> _Supplied records_:

Lemma estimate_u_values_run env linker max_pairs seed h original :
  store_ok h -> read h (_settings_obj linker) = Some original ->
  let run := estimate_u_values env linker max_pairs seed h in
  (forall l, l <> _settings_obj linker -> (l < next_loc h)%nat ->
             read (fst run) l = read h l) /\
  match snd run with
  | Ok _ =>
      (exists after,
         read (fst run) (_settings_obj linker) = Some after /\
         only_u_appended original after) /\
      (exists training,
         read (fst run) (next_loc h) = Some training /\
         training_settings_set training) /\
      (exists plan plan',
         sample_sizes (_link_type original) max_pairs (counts env) = Ok plan /\
         clamp plan = Ok plan')
  | Raise e =>
      read (fst run) (_settings_obj linker) = Some original /\
      (sample_sizes (_link_type original) max_pairs (counts env) = Raise e \/
       exists plan,
         sample_sizes (_link_type original) max_pairs (counts env) = Ok plan /\
         clamp plan = Raise e)
  end.
Proof.
  intros Hok Hread run. set (l0 := _settings_obj linker) in *.
  set (l1 := next_loc h).
  assert (Hne : l0 <> l1) by exact (fresh_loc h l0 original Hok Hread).
  assert (Hne' : l1 <> l0) by congruence.
  set (s1 := set_retain_matching_columns false original).
  set (s2 := set_retain_intermediate_calculation_columns false s1).
  set (s3 := clear_tf_adjustment_columns s2).
  set (h0 := snd (alloc h original)).
  set (h1 := write h0 l1 s1). set (h2 := write h1 l1 s2).
  set (h3 := write h2 l1 s3).
  assert (Hkeep : forall l, (l < next_loc h)%nat -> read h3 l = read h l).
  { intros l Hl. assert (l <> l1) by (unfold l1; lia).
    unfold h3, h2, h1, h0. rewrite !read_write_other by assumption.
    apply read_alloc_other. assumption. }
  assert (Hcopy : read h3 l1 = Some s3) by apply read_write_same.
  assert (Hprefix :
    run = (let training_linker :=
             mk_linker l1 (_sql_dialect linker) (_input_tables_dict linker) in
           plan <~ pure (sample_sizes (_link_type s3) max_pairs (counts env)) ;;
           plan <~ pure (clamp plan) ;;
           _ <~ modify l1
                  (set_blocking_rules
                     (if String.eqb (_sql_dialect linker) "duckdb"
                         && (if Rgt_dec max_pairs 1e4 then true else false)
                      then [mk_blocking_rule "1=1" (cpu_count env)]
                      else [])) ;;
           h' <~ snapshot ;;
           modify l0
             (write_back
                (train env h' linker training_linker
                   (_random_sample_sql (proportion plan) (sample_size plan)
                      seed)))) h3).
  { unfold run, estimate_u_values. fold l0.
    rewrite (bindM_ok _ _ h h0 _ (deepcopy_ok linker h original Hread)).
    simpl _settings_obj. fold l1.
    rewrite (bindM_ok _ _ h0 h1 tt
               (modify_ok l1 (set_retain_matching_columns false) h0 original
                  (read_alloc_same h original))).
    rewrite (bindM_ok _ _ h1 h2 tt
               (modify_ok l1
                  (set_retain_intermediate_calculation_columns false) h1 s1
                  (read_write_same h0 l1 s1))).
    rewrite (bindM_ok _ _ h2 h3 tt
               (modify_ok l1 clear_tf_adjustment_columns h2 s2
                  (read_write_same h1 l1 s2))).
    rewrite (bindM_ok _ _ h3 h3 s3 (deref_ok l1 h3 s3 Hcopy)).
    reflexivity. }
  rewrite Hprefix. clear Hprefix. cbv zeta.
  change (_link_type s3) with (_link_type original).
  destruct (sample_sizes (_link_type original) max_pairs (counts env))
    as [plan|e] eqn:Hsizes.
  - rewrite (bindM_ok _ _ h3 h3 plan eq_refl).
    destruct (clamp plan) as [plan'|e] eqn:Hclamp.
    + rewrite (bindM_ok _ _ h3 h3 plan' eq_refl).
      rewrite (bindM_ok _ _ h3 _ tt (modify_ok l1 _ h3 s3 Hcopy)).
      set (s4 := set_blocking_rules _ s3). set (h4 := write h3 l1 s4).
      rewrite (bindM_ok _ _ h4 h4 h4 eq_refl).
      assert (Horig : read h4 l0 = Some original).
      { unfold h4. rewrite read_write_other by exact Hne.
        rewrite Hkeep; [exact Hread|].
        destruct (Nat.lt_ge_cases l0 (next_loc h)) as [Hlt|Hge];
          [exact Hlt|]. rewrite (Hok l0 Hge) in Hread. discriminate. }
      rewrite (modify_ok l0 _ h4 original Horig). simpl fst. simpl snd.
      split; [|split; [|split]].
      * intros l Hl Hlt. assert (l <> l1) by (unfold l1; lia).
        rewrite read_write_other by exact Hl. unfold h4.
        rewrite read_write_other by assumption. apply Hkeep. exact Hlt.
      * eexists. split; [apply read_write_same|]. apply write_back_only_u.
      * exists s4. split.
        -- rewrite read_write_other by exact Hne'. apply read_write_same.
        -- split; [reflexivity|]. split; [reflexivity|].
           apply (clear_tf_cleared s2).
      * exists plan, plan'. auto.
    + rewrite (bindM_raise _ _ h3 h3 e eq_refl). simpl fst. simpl snd.
      split; [|split].
      * intros l _ Hlt. apply Hkeep. exact Hlt.
      * rewrite Hkeep; [exact Hread|].
        destruct (Nat.lt_ge_cases l0 (next_loc h)) as [Hlt|Hge];
          [exact Hlt|]. rewrite (Hok l0 Hge) in Hread. discriminate.
      * right. exists plan. auto.
  - rewrite (bindM_raise _ _ h3 h3 e eq_refl). simpl fst. simpl snd.
    split; [|split].
    + intros l _ Hlt. apply Hkeep. exact Hlt.
    + rewrite Hkeep; [exact Hread|].
      destruct (Nat.lt_ge_cases l0 (next_loc h)) as [Hlt|Hge];
        [exact Hlt|]. rewrite (Hok l0 Hge) in Hread. discriminate.
    + left. reflexivity.
Qed.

> _Your instructions_: Your answer should be the lines above, from the line containing "training_settings_set training) /\" up to and including the line containing "set (s1 := set_retain_matching_columns", reproduced exactly and with nothing else.

> _Exercise result_:
         training_settings_set training) /\
      (exists plan plan',
         sample_sizes (_link_type original) max_pairs (counts env) = Ok plan /\
         clamp plan = Ok plan')
  | Raise e =>
      read (fst run) (_settings_obj linker) = Some original /\
      (sample_sizes (_link_type original) max_pairs (counts env) = Raise e \/
       exists plan,
         sample_sizes (_link_type original) max_pairs (counts env) = Ok plan /\
         clamp plan = Raise e)
  end.
Proof.
  intros Hok Hread run. set (l0 := _settings_obj linker) in *.
  set (l1 := next_loc h).
  assert (Hne : l0 <> l1) by exact (fresh_loc h l0 original Hok Hread).
  assert (Hne' : l1 <> l0) by congruence.
  set (s1 := set_retain_matching_columns false original).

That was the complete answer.